[Task input Boundary: Start]

(** The bundle a configuration persists and its path, if it gets there. *)
Definition configuration_bundle (experiment_id : Z)
    (configuration : simulation_factory * Z) : option (bundle * string) :=
  if pools_refused then None
  else
    all_outputs ←
      gathered_from configuration.1 configuration.2 0 devices_list;
    match (simulation ← configuration.1 0 cpu;
           construct_simulation_identifier (sim_obj simulation)) with
    | Ok simulation_identifier =>
        let processed_outputs :=
          (λ '(simulation_history, used_seed, used_device),
             (handle_simulation_output self simulation_history,
              used_seed, used_device)) <$> all_outputs in
        let file_path :=
          _outputs_prefix +:+ name self +:+ "/experiment_"
                          +:+ pretty experiment_id in
        match store_fault (simulation_identifier, processed_outputs)
                          file_path with
        | None => Some ((simulation_identifier, processed_outputs), file_path)
        | Some _ => None
        end
    | Raise _ => None
    end.

(** An exception that ends a configuration whose pools were created but
    whose jobs did not all succeed comes from the batch of the first
    device with a failing job. *)
Definition raised_by (configuration : simulation_factory * Z) (e : exn)
  : Prop :=
  pools_refused = false →
  gathered_from configuration.1 configuration.2 0 devices_list = None →
  ∃ args,
    args ∈ culprits_from configuration.1 configuration.2 0 devices_list ∧
    _job run args = Raise e.

Fixpoint expected_pools (experiment_id : Z)
    (sweep : list (simulation_factory * Z)) : list pool :=
  match sweep with
  | [] => []
  | configuration :: sweep' =>
      configuration_pools configuration ++
      match configuration_bundle experiment_id configuration with
      | Some _ => expected_pools (experiment_id + 1) sweep'
      | None => []
      end
  end.

Fixpoint expected_saved (experiment_id : Z)
    (sweep : list (simulation_factory * Z)) : list (bundle * string) :=
  match sweep with
  | [] => []
  | configuration :: sweep' =>
      match configuration_bundle experiment_id configuration with
      | Some saved => saved :: expected_saved (experiment_id + 1) sweep'
      | None => []
      end
  end.

Fixpoint expected_result (experiment_id : Z)
    (sweep : list (simulation_factory * Z)) (r : result Z) : Prop :=
  match sweep with
  | [] => r = Ok experiment_id
  | configuration :: sweep' =>
      match configuration_bundle experiment_id configuration with
      | Some _ => expected_result (experiment_id + 1) sweep' r
      | None => ∃ e, r = Raise e ∧ raised_by configuration e
      end
  end.
End expected.

(** ** A small experiment to run the definitions on *)

(** [str(device)] *)
Definition device_str (d : torch_device) : string :=
  dev_type d +:+ match dev_index d with
                 | Some i => ":" +:+ pretty i
                 | None => ""
                 end.

Definition cuda (i : Z) : torch_device :=
  {| dev_type := "cuda"; dev_index := Some i |}.

(** A factory for the example configuration with the given learning rate;
    the history of a simulation lists the epoch counts it was run for. *)
Definition toy_factory (learning_rate : Z) : @simulation_factory (list Z) :=
  λ seed device,
    Ok {| sim_obj :=
            Simulation_new (PInt seed) (PObj (device_str device))
              {| model_factory := model_factory example_configuration;
                 data := data example_configuration;
                 n_train := n_train example_configuration;
                 n_valid := n_valid example_configuration;
                 loss_function := loss_function example_configuration;
                 batch_size := batch_size example_configuration;
                 _learning_rate := PInt learning_rate;
                 simulation_name := simulation_name example_configuration;
                 data_factory_kwargs := PNone;
                 model_factory_kwargs := PNone |};
          sim_executor := {| print_frequency := 1; history := [] |} |}.

(** A factory whose simulations cannot be built for odd seeds. *)
Definition flaky_factory : @simulation_factory (list Z) :=
  λ seed device,
    if Z.odd seed then Raise (RuntimeError ("seed " +:+ pretty seed))
    else toy_factory 7 seed device.

Definition toy_run (s : @simulation (list Z)) (epochs : Z)
  : result (@simulation (list Z)) :=
  Ok {| sim_obj := sim_obj s;
        sim_executor :=
          {| print_frequency := print_frequency (sim_executor s);
             history := history (sim_executor s) ++ [epochs] |} |}.

Definition no_fault : @bundle (list Z) → string → option exn := λ _ _, None.

Definition empty_world : @world (list Z) :=
  {| w_pools := []; w_saved := []; w_sched := [] |}.

Definition toy_experiment : @Experiment (list Z) :=
  {| name := "toy"; simulation_factories := [toy_factory 1; toy_factory 2; toy_factory 3] |}.


Definition twin_experiment : @Experiment (list Z) :=
  {| name := "twins"; simulation_factories := [toy_factory 1; toy_factory 1] |}.

Definition flaky_experiment : @Experiment (list Z) :=
  {| name := "flaky";
     simulation_factories := [toy_factory 1; flaky_factory; toy_factory 3] |}.

(** A world in which the workers complete out of order. *)
Definition shuffled_world : @world (list Z) :=
  {| w_pools := []; w_saved := []; w_sched := [2; 0; 5; 1; 1; 1]%nat |}.

Definition toy_outcome : @world (list Z) * result () :=
  full_run toy_run no_fault toy_experiment 3 2 [cpu; cuda 0]
           (EpochsList [5; 2]) shuffled_world.

Definition flaky_outcome : @world (list Z) * result () :=
  full_run toy_run no_fault flaky_experiment 3 2 [cpu; cuda 0]
           (EpochsList [5; 2]) shuffled_world.

(** The histories of the persisted bundles, bundle by bundle. *)
Definition saved_histories (w : @world (list Z)) : list (list (list Z)) :=
  (λ entry : @bundle (list Z) * string,
     (λ r : @job_result (list Z), r.1.1) <$> (entry.1.2 : list job_result))
  <$> w_saved w.

(** * Properties *)

(** ** Dictionaries *)

Section pydict_facts.
Context {K V : Type} `{EqDecision K}.
Implicit Types (d : pydict K V) (k : K) (v : V).

Lemma dict_get_set_eq k v d : dict_get k (dict_set k v d) = Some v.
Proof.
  induction d as [|[k' v'] d IH]; simpl.
  - by rewrite decide_True.
  - destruct (decide (k = k')) as [->|Hne]; simpl.
    + by rewrite decide_True.
    + by rewrite decide_False.
Qed.

Lemma dict_get_set_ne k k' v d :
  k ≠ k' → dict_get k' (dict_set k v d) = dict_get k' d.
Proof.
  intros Hne. induction d as [|[k0 v0] d IH]; simpl.
  - by rewrite decide_False.
  - destruct (decide (k = k0)) as [->|Hk]; simpl.
    + by rewrite !decide_False.
    + by rewrite IH.
Qed.

Lemma dict_get_None k d : dict_get k d = None ↔ k ∉ dict_keys d.
Proof.
  unfold dict_keys. induction d as [|[k' v'] d IH]; simpl.
  - split; [intros _; apply not_elem_of_nil | done].
  - rewrite not_elem_of_cons. destruct (decide (k = k')) as [->|Hne].
    + split; [done | intros [? _]; done].
    + rewrite IH. tauto.
Qed.

Lemma dict_get_is_Some k d : is_Some (dict_get k d) ↔ k ∈ dict_keys d.
Proof.
  rewrite <- not_eq_None_Some, dict_get_None.
  destruct (decide (k ∈ dict_keys d)); tauto.
Qed.

Lemma dict_keys_set_mem k v d :
  k ∈ dict_keys d → dict_keys (dict_set k v d) = dict_keys d.
Proof.
  unfold dict_keys. induction d as [|[k' v'] d IH]; simpl.
  - by intros ?%elem_of_nil.
  - intros Hin. destruct (decide (k = k')) as [->|Hne]; simpl; [done|].
    apply elem_of_cons in Hin as [?|Hin]; [done|]. f_equal. by apply IH.
Qed.

Lemma dict_keys_set_new k v d :
  k ∉ dict_keys d → dict_keys (dict_set k v d) = dict_keys d ++ [k].
Proof.
  unfold dict_keys. induction d as [|[k' v'] d IH]; simpl; [done|].
  intros [Hne Hnin]%not_elem_of_cons.
  rewrite decide_False by done. simpl. f_equal. by apply IH.
Qed.

Lemma dict_keys_set k v d :
  dict_keys (dict_set k v d) =
  if decide (k ∈ dict_keys d) then dict_keys d else dict_keys d ++ [k].
Proof.
  case_decide; [by apply dict_keys_set_mem | by apply dict_keys_set_new].
Qed.

Lemma dict_set_NoDup k v d :
  NoDup (dict_keys d) → NoDup (dict_keys (dict_set k v d)).
Proof.
  intros Hnd. rewrite dict_keys_set. case_decide; [done|].
  apply NoDup_app. split_and!; [done| |apply NoDup_singleton].
  intros x Hx ->%list_elem_of_singleton. done.
Qed.

Lemma dict_update_NoDup d other :
  NoDup (dict_keys d) → NoDup (dict_keys (dict_update d other)).
Proof.
  unfold dict_update. revert d.
  induction other as [|[k v] other IH]; intros d Hnd; simpl; [done|].
  by apply IH, dict_set_NoDup.
Qed.

Lemma dict_get_del_eq k d :
  NoDup (dict_keys d) → dict_get k (dict_del k d) = None.
Proof.
  unfold dict_keys. induction d as [|[k' v'] d IH]; simpl; [done|].
  intros [Hnin Hnd]%NoDup_cons.
  destruct (decide (k = k')) as [->|Hne]; simpl.
  - by apply dict_get_None.
  - rewrite decide_False by done. by apply IH.
Qed.

Lemma dict_get_del_ne k k' d :
  k ≠ k' → dict_get k' (dict_del k d) = dict_get k' d.
Proof.
  intros Hne. induction d as [|[k0 v0] d IH]; simpl; [done|].
  destruct (decide (k = k0)) as [->|Hk]; simpl.
  - by rewrite decide_False.
  - by rewrite IH.
Qed.

Lemma dict_len_set k v d :
  dict_len (dict_set k v d) =
  if decide (k ∈ dict_keys d) then dict_len d else S (dict_len d).
Proof.
  assert (∀ d', dict_len d' = length (dict_keys d')) as Hlen
    by (intros d'; unfold dict_len, dict_keys; by rewrite length_fmap).
  rewrite !Hlen, dict_keys_set.
  case_decide; [done|]. rewrite length_app. simpl. lia.
Qed.
End pydict_facts.

Lemma HashableDict_lookup (d : pydict string pyval) (k : string) :
  HashableDict d !! k = dict_get k d.
Proof.
  unfold HashableDict. induction d as [|[k' v'] d IH]; simpl; [done|].
  rewrite lookup_insert. destruct (decide (k = k')) as [->|Hne].
  - by rewrite decide_True.
  - by rewrite decide_False.
Qed.

(** ** The identifier builder *)

Lemma pyclass_bases_ind (P : pyclass → Prop) :
  (∀ cls_name decorated annotations bases,
     Forall P bases → P (PyClass cls_name decorated annotations bases)) →
  ∀ cls, P cls.
Proof.
  intros step. fix IH 1. intros [cls_name decorated annotations bases].
  apply step. induction bases as [|base bases IHbases]; constructor.
  - apply IH.
  - apply IHbases.
Qed.

Lemma append_identifiers_NoDup cls identifier :
  NoDup (dict_keys identifier) →
  NoDup (dict_keys (append_identifiers cls identifier)).
Proof.
  revert identifier.
  induction cls as [cls_name decorated annotations bases IH]
    using pyclass_bases_ind.
  intros identifier Hnd. simpl.
  destruct (decorated || existsb is_dataclass bases); [|done].
  assert (NoDup (dict_keys (dict_update identifier annotations))) as Hupd
    by by apply dict_update_NoDup.
  revert Hupd. generalize (dict_update identifier annotations).
  induction IH as [|base bases Hbase _ IHbases]; intros acc Hacc; simpl.
  - done.
  - by apply IHbases, Hbase.
Qed.

(** What one round of the loop leaves under the key it reads. *)
Definition stored_value (v : pyval) : pyval :=
  if is_number v then v else PStr (str v).

Lemma read_field_Ok simulation identifier key v :
  inst_attrs simulation !! key = Some v →
  ∃ identifier',
    read_field simulation identifier key = Ok identifier' ∧
    dict_get key identifier' = Some (stored_value v) ∧
    (∀ key', key ≠ key' →
       dict_get key' identifier' = dict_get key' identifier) ∧
    (key ∈ dict_keys identifier →
       dict_keys identifier' = dict_keys identifier).
Proof.
  intros Hv. unfold read_field, getattribute, dict_getitem, stored_value.
  rewrite Hv. simpl. rewrite dict_get_set_eq. simpl.
  destruct (is_number v); simpl.
  - eexists. split_and!; [done|apply dict_get_set_eq| |].
    + intros key' Hne. by apply dict_get_set_ne.
    + apply dict_keys_set_mem.
  - eexists. split_and!; [done|apply dict_get_set_eq| |].
    + intros key' Hne. by rewrite !dict_get_set_ne.
    + intros Hin. rewrite !dict_keys_set_mem; [done..|].
      by rewrite dict_keys_set_mem.
Qed.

[Task input Boundary: End]

-- Assignment --
The lines above from the one with "name self +:+" through the one with "((simulation_identifier, processed_outputs), file_path)" are to be duplicated exactly, ends included, with nothing added.

-- Response area --
          _outputs_prefix +:+ name self +:+ "/experiment_"
                          +:+ pretty experiment_id in
        match store_fault (simulation_identifier, processed_outputs)
                          file_path with
        | None => Some ((simulation_identifier, processed_outputs), file_path)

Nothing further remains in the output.